Fiscal 2000 budget bargaining continues this week
Fiscal 2000 budget bargaining continues this week
Bargaining will continue this week on Capitol Hill over the remaining fiscal 2000 appropriations bills, now that Labor-HHS, the final fiscal 2000 spending bill, has been completed, especially since GOP leaders have said they want to adjourn for the year Nov. 10, a week from Wednesday.
Last Thursday, the House cleared the combined District of Columbia/Labor-HHS conference report, which also included the 1 percent across-the-board cut in total discretionary spending, on a 218-211 vote. The Senate is scheduled to vote on the package at 10 a.m. Tuesday.

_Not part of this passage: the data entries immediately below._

Lemma store_retrieve_roundtrip_witness :
  ∃ s' out, run (let* _ := store_array_subset_opt example_array example_region example_data example_options in
      retrieve_array_subset_opt example_uninit example_array example_region example_options) MemoryStore_new = (s', Ok out) ∧
    out = example_data.
Proof.
  destruct (store_retrieve_roundtrip memory_abs example_array example_old example_new example_uninit example_options example_region
    example_region example_data 2 MemoryStore_new) as (s' & out & Hs & _ & Ho).
  - apply example_array_wf.
  - apply example_uninit_length.
  - by right.
  - done.
  - apply example_region_in.
  - apply example_region_in.
  - done.
  - done.
  - apply example_data_holds.
  - apply example_holds.
  - apply example_rooms.
  - exists s', out. split; [done|]. by apply Ho.
Defined.

Lemma store_array_subset_any_schedule_witness :
  Acc (λ y x, pool_step x y) (store_chunk_task example_array example_region example_data example_options <$>
      [[0; 0]; [0; 1]; [1; 0]; [1; 1]], MemoryStore_new) ∧
  ∀ pool, rtc pool_step (store_chunk_task example_array example_region example_data example_options <$>
      [[0; 0]; [0; 1]; [1; 0]; [1; 1]], MemoryStore_new) pool →
    (∃ pool', pool_step pool pool') ∨
    (Forall (λ p, p = Done (Ok tt)) pool.1 ∧ array_holds example_array pool.2 (overwrite example_old example_new example_region)).
Proof.
  destruct (store_array_subset_any_schedule memory_abs example_array example_old example_new example_options example_region
    (mk_subset [0; 0] [2; 2]) [[0; 0]; [0; 1]; [1; 0]; [1; 1]] example_data MemoryStore_new) as [Hacc Hend].
  - apply example_array_wf.
  - by right.
  - done.
  - apply example_region_in.
  - apply example_data_holds.
  - apply example_holds.
  - apply example_rooms.
  - reflexivity.
  - reflexivity.
  - split; [done|]. intros pool Hpool. destruct (Hend pool Hpool) as [?|(? & ? & _)]; [by left|by right].
Defined.

Lemma retrieve_array_subset_valid_witness :
  ∃ s' out, run (retrieve_array_subset_opt example_uninit example_array example_region example_options)
      (<[lit "a/c/0/0" := replicate 12 9]> MemoryStore_new) = (s', Ok out) ∧
    validate_bytes out 6 (PlainType (FixedSize 2)) = Ok tt.
Proof.
  destruct (run (retrieve_array_subset_opt example_uninit example_array example_region example_options)
    (<[lit "a/c/0/0" := replicate 12 9]> MemoryStore_new)) as [s' x] eqn:Hs.
  assert (∃ out, x = Ok out) as [out ->].
  { apply (f_equal snd) in Hs. vm_compute in Hs. rewrite <-Hs. by eexists. }
  exists s', out. split; [done|].
  apply (retrieve_array_subset_valid example_array example_uninit example_options example_region
    (<[lit "a/c/0/0" := replicate 12 9]> MemoryStore_new) s' out); [apply example_array_wf|apply example_region_in|done].
Defined.

Lemma invalid_writes_make_no_call_witness :
  store_array_subset_opt example_array example_region (FixedBytes [1; 2; 3]) example_options =
    Done (Err (ArrayCodecError (UnexpectedChunkDecodedSize 3 12))) ∧
  store_chunk_subset_opt example_array [0; 0] example_region example_data example_options =
    Done (Err (InvalidChunkSubset example_region [0; 0] (shape (region_of example_array [0; 0])))).
Proof.
  destruct (invalid_writes_make_no_call example_array example_options (FixedBytes [1; 2; 3]) example_array_wf) as (_ & H1 & _).
  destruct (invalid_writes_make_no_call example_array example_options example_data example_array_wf) as (_ & _ & _ & H2).
  split; [apply H1; [apply example_region_in|reflexivity]|].
  apply (H2 [0; 0] example_region); [split; [by repeat constructor|done]|apply example_region_in|done|].
  intros [_ Hin]. specialize (Hin 0%nat ltac:(simpl; lia)). simpl in Hin. lia.
Defined.
Definition squeeze_partial_decode (input_output_handle : ArrayHandle) (sh : list Z) (indexer : ArraySubset) : prog CodecError ArrayBytes :=
  let* array_subset_squeezed := plift (get_squeezed_array_subset indexer sh) in
  partial_decode input_output_handle array_subset_squeezed.

Definition squeeze_partial_encode (input_output_handle : ArrayEncodeHandle) (sh : list Z) (indexer : ArraySubset) (b : ArrayBytes)
    : prog CodecError unit :=
  let* array_subset_squeezed := plift (get_squeezed_array_subset indexer sh) in
  partial_encode input_output_handle array_subset_squeezed b.

Definition squeeze_handle (input_output_handle : ArrayHandle) (sh : list Z) : ArrayHandle := {|
  partial_decode := squeeze_partial_decode input_output_handle sh;
  partial_decode_into := default_partial_decode_into (squeeze_partial_decode input_output_handle sh) |}.

#[export] Instance squeeze_traits : ArrayToArrayCodecTraits SqueezeCodecBound := {|
  a2a_data_type := sq_data_type;
  a2a_fill_value := sq_fill_value;
  a2a_encoded_data_type := sq_data_type;
  a2a_encoded_fill_value := sq_fill_value;
  a2a_encoded_shape _ sh := Ok (squeeze_encoded_shape sh);
  a2a_recommended_concurrency _ _ := Ok (new_maximum 1);
  a2a_partial_decoder_capability _ := {| partial_read := true; can_partial_decode := true |};
  a2a_partial_encoder_capability _ := true;
  a2a_encode _ b _ _ := Ok b;
  a2a_decode _ b _ _ := Ok b;
  a2a_partial_decoder _ h sh _ := preturn (squeeze_handle h sh);
  a2a_partial_encoder _ h sh _ := preturn {|
    array_decoder := squeeze_handle h sh;
    array_erase := array_erase h;
    partial_encode := squeeze_partial_encode h sh |} |}.

(** *** Correctness *)

(** The dimensions that are kept. *)
Definition kept (st ls sh : list Z) : list (Z * Z * Z) := filter (λ r, 1 < r.2) (zip (zip st ls) sh).

Lemma kept_cons o l d st ls sh : kept (o :: st) (l :: ls) (d :: sh) = if decide (1 < d) then (o, l, d) :: kept st ls sh else kept st ls sh.
Proof. unfold kept. cbn [zip_with]. by rewrite filter_cons. Qed.

(** A region within the shape, as lists. *)
Inductive in_shape : list Z → list Z → list Z → Prop :=
  | in_shape_nil : in_shape [] [] []
  | in_shape_cons o l d st ls sh : 0 <= o → 1 <= l → o + l <= d → d < u64_modulus → in_shape st ls sh → in_shape (o :: st) (l :: ls) (d :: sh).

Lemma nonempty_extents s : is_empty s = false → Forall (λ l, l ≠ 0) (shape s).
Proof.
  unfold is_empty. induction (shape s) as [|l ls IH]; [constructor|]. cbn [existsb]. intros [Hl%Z.eqb_neq Hls]%orb_false_iff.
  constructor; [done|by apply IH].
Qed.

Lemma region_in_shape s sh : region_ok s sh → Forall (λ d, 1 <= d) sh → in_shape (start s) (shape s) sh.
Proof.
  intros (([Hl Hwf] & _) & [Hla Hin] & Hne%nonempty_extents & Hnn & Hp) Hsh.
  assert (Forall (λ d, d < u64_modulus) sh) as Hu.
  { apply Forall_forall. intros d Hd. apply list_elem_of_split in Hd as (l1 & l2 & ->). rewrite Zprod_app, Zprod_cons in Hp.
    apply Forall_app in Hsh as [H1 H2%Forall_cons]. destruct H2 as [H2 H3].
    assert (1 <= Zprod l1) by (pose proof (Zprod_pos l1 ltac:(eapply Forall_impl; [exact H1|]; simpl; lia)); lia).
    assert (1 <= Zprod l2) by (pose proof (Zprod_pos l2 ltac:(eapply Forall_impl; [exact H3|]; simpl; lia)); lia).
    assert (d <= d * Zprod l2) by nia. assert (d * Zprod l2 <= Zprod l1 * (d * Zprod l2)) by nia. lia. }
  destruct s as [st ls]. cbn [start shape] in *. clear Hnn Hp. revert ls sh Hl Hwf Hla Hin Hne Hsh Hu.
  induction st as [|o st IH]; intros [|l ls] [|d sh] Hl Hwf Hla Hin Hne Hsh Hu; try done; constructor.
  - specialize (Hwf 0%nat ltac:(simpl; lia)). apply Hwf.
  - specialize (Hwf 0%nat ltac:(simpl; lia)). apply Forall_cons in Hne as [Hne _]. simpl in Hwf. lia.
  - apply (Hin 0%nat). simpl. lia.
  - by apply Forall_cons in Hu as [Hu _].
  - apply Forall_cons in Hne as [_ Hne], Hsh as [_ Hsh], Hu as [_ Hu]. apply IH; try done; [by injection Hl| |by injection Hla|].
    + intros j Hj. apply (Hwf (S j)). simpl. lia.
    + intros j Hj. apply (Hin (S j)). simpl. lia.
Qed.

Lemma in_shape_region st ls sh : in_shape st ls sh → shape_wf sh → region_ok (mk_subset st ls) sh ∧ length st = length sh.
Proof.
  intros Hi Hsh. assert (length ls = length st ∧ length st = length sh ∧
    (∀ j, (j < length st)%nat → 0 <= st !!! j ∧ 1 <= ls !!! j ∧ st !!! j + ls !!! j <= sh !!! j ∧ sh !!! j < u64_modulus) ∧
    Forall (λ l, 1 <= l) ls ∧ Zprod ls <= Zprod sh) as (Hl & Hl' & Hj & Hls & Hp).
  { clear Hsh. induction Hi as [|o l d st ls sh Ho Hl Hd Hu Hi (IH1 & IH2 & IH3 & IH4 & IH5)]; [by split_and!; try done; intros j Hj; simpl in Hj; lia|].
    rewrite !Zprod_cons. pose proof (Zprod_nonneg ls ltac:(eapply Forall_impl; [exact IH4|]; simpl; lia)).
    split_and!; [simpl; lia|simpl; lia| |by constructor|nia]. intros [|j] Hlt; [simpl; lia|]. apply IH3. simpl in Hlt. lia. }
  split; [|done]. assert (Forall (λ d, 0 <= d) ls) as Hn by (eapply Forall_impl; [exact Hls|]; simpl; lia).
  unfold region_ok, region_wf, subset_wf, in_array, shape_wf. cbn [start shape]. destruct Hsh as [Hsh1 Hsh2].
  split_and!; try done; [|lia| |].
  - intros j Hlt. specialize (Hj j Hlt). lia.
  - intros j Hlt. specialize (Hj j ltac:(lia)). lia.
  - unfold is_empty. cbn [shape]. clear -Hls. induction Hls as [|l ls Hl Hls IH]; [done|]. cbn [existsb]. rewrite IH, orb_false_r.
    apply Z.eqb_neq. lia.
Qed.
(* ===== verification/CodecChain.v ===== *)
(** Codec chains: [zarrs/src/array/codec/array_to_bytes/codec_chain.rs], with the caches that its partial decoders
    insert ([array_partial_decoder_cache.rs], [bytes_partial_decoder_cache.rs]).

    A chain is an array to bytes codec made of array to array codecs, an array to bytes codec and
    bytes to bytes codecs.  The kinds of codecs are types with a class: a type of several codecs stands for
    [Arc<dyn ...>]. *)

From S2P Require Import Prelude ArraySubset Linear Iterators ByteRange StoreKey Storage ArrayBytes.
From S2P Require Import Elements StoreProgram DecodeInto Concurrency Codec BytesToBytes ArrayToArray.

(** ** Caches *)

Definition cached_bytes (cache : option bytes) : BytesHandle := {|
  bytes_exists := preturn (bool_decide (is_Some cache));
  bytes_partial_decode_many := λ decoded_regions,
    match cache with
    | Some b => let* v := plift (map_err CodecInvalidByteRange (extract_byte_ranges b decoded_regions)) in preturn (Some v)
    | None => preturn None
    end |}.

(** [BytesPartialDecoderCache::new]. *)
Definition BytesPartialDecoderCache_new (input_handle : BytesHandle) : prog CodecError BytesHandle :=
  let* cache := bytes_partial_decode input_handle (FromStart 0 None) in
  preturn (cached_bytes cache).

Definition cached_array (cache : ArrayBytes) (shape : list Z) (data_type : DataType) : ArrayHandle :=
  let partial_decode indexer := plift (extract_array_subset cache indexer shape data_type) in
  {| partial_decode := partial_decode; partial_decode_into := default_partial_decode_into partial_decode |}.

(** [ArrayPartialDecoderCache::new], less the subchunk grids that it copies from the handle. *)
Definition ArrayPartialDecoderCache_new (input_handle : ArrayHandle) (shape : list Z) (data_type : DataType) : prog CodecError ArrayHandle :=
  let* b := partial_decode input_handle (new_with_shape shape) in
  preturn (cached_array b shape data_type).

(** ** Chains *)

Section chain.
Context {A C B : Type} `{!ArrayToArrayCodecTraits A, !ArrayToBytesCodecTraits C, !BytesToBytesCodecTraits B}.

Record CodecChainBound := mk_chain {
  array_to_array : list A;
  array_to_bytes : C;
  bytes_to_bytes : list B;
  cache_index : option Z;
}.

(** The scan of the capabilities of the codecs, in decoding order: where a cache must, and where it should be. *)
Fixpoint scan_capabilities (capabilities : list PartialDecoderCapability) (codec_index : Z) (cache_index_must cache_index_should : option Z)
    : option Z * option Z :=
  match capabilities with
  | [] => (cache_index_must, cache_index_should)
  | capability :: capabilities =>
      let cache_index_should := if partial_read capability then cache_index_should else Some codec_index in
      let cache_index_must := if can_partial_decode capability then cache_index_must else Some (codec_index + 1) in
      scan_capabilities capabilities (codec_index + 1) cache_index_must cache_index_should
  end.

Definition choose_cache_index (capabilities : list PartialDecoderCapability) : option Z :=
  match scan_capabilities capabilities 0 None None with
  | (Some m, Some s) => Some (Z.max m s)
  | (Some m, None) => Some m
  | (None, Some s) => Some s
  | (None, None) => None
  end.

Office of Management and Budget Director Jacob Lew and other administration officials are expected to put in long hours on Capitol Hill negotiating with appropriators on the five unsigned spending measures, Labor-HHS, District of Columbia, Commerce-Justice-State, Foreign Operations and Interior.
House Majority Leader Dick Armey, R-Texas, said Friday most outstanding issues can be addressed by administration officials and appropriators. "When and if they need to kick things up to us [in the leadership], we'll deal with it," he added.
Senate Majority Leader Trent Lott, R-Miss., was similarly optimistic, saying, "These differences can be resolved in one four-hour meeting."
One candidate for an early finish is the $14.5 billion Interior appropriations conference report, which has been snagged over the White House's demand for more money and opposition to environmental policy riders. House Interior Appropriations Subcommittee Chairman Ralph Regula, R-Ohio, Thursday said negotiators have "been having some pretty good conversations this week. I think we even can get a bill. We're going to have to spend more money, and we'll have to give them some of what they want. But if everybody deals in good faith, if we are able to do it right, I think we can get our bill done separately." Regula added the administration still has not provided offsets to pay for the extra spending it wants. Armey said Friday the plan is to get the Interior and combined District of Columbia/Labor-HHS conference reports to the president as soon as the Senate adopts the latter next Tuesday.
Meanwhile, HHS Secretary Donna Shalala Friday vowed that the administration would press during budget talks to eliminate delayed funding in the Labor-HHS bill for the National Institutes of Health. "The $7 billion in delayed funding that's called for in this budget would, in my judgment, cripple the research community," Shalala charged. "It will be on the top of [the] 'out list' for negotiations," she vowed.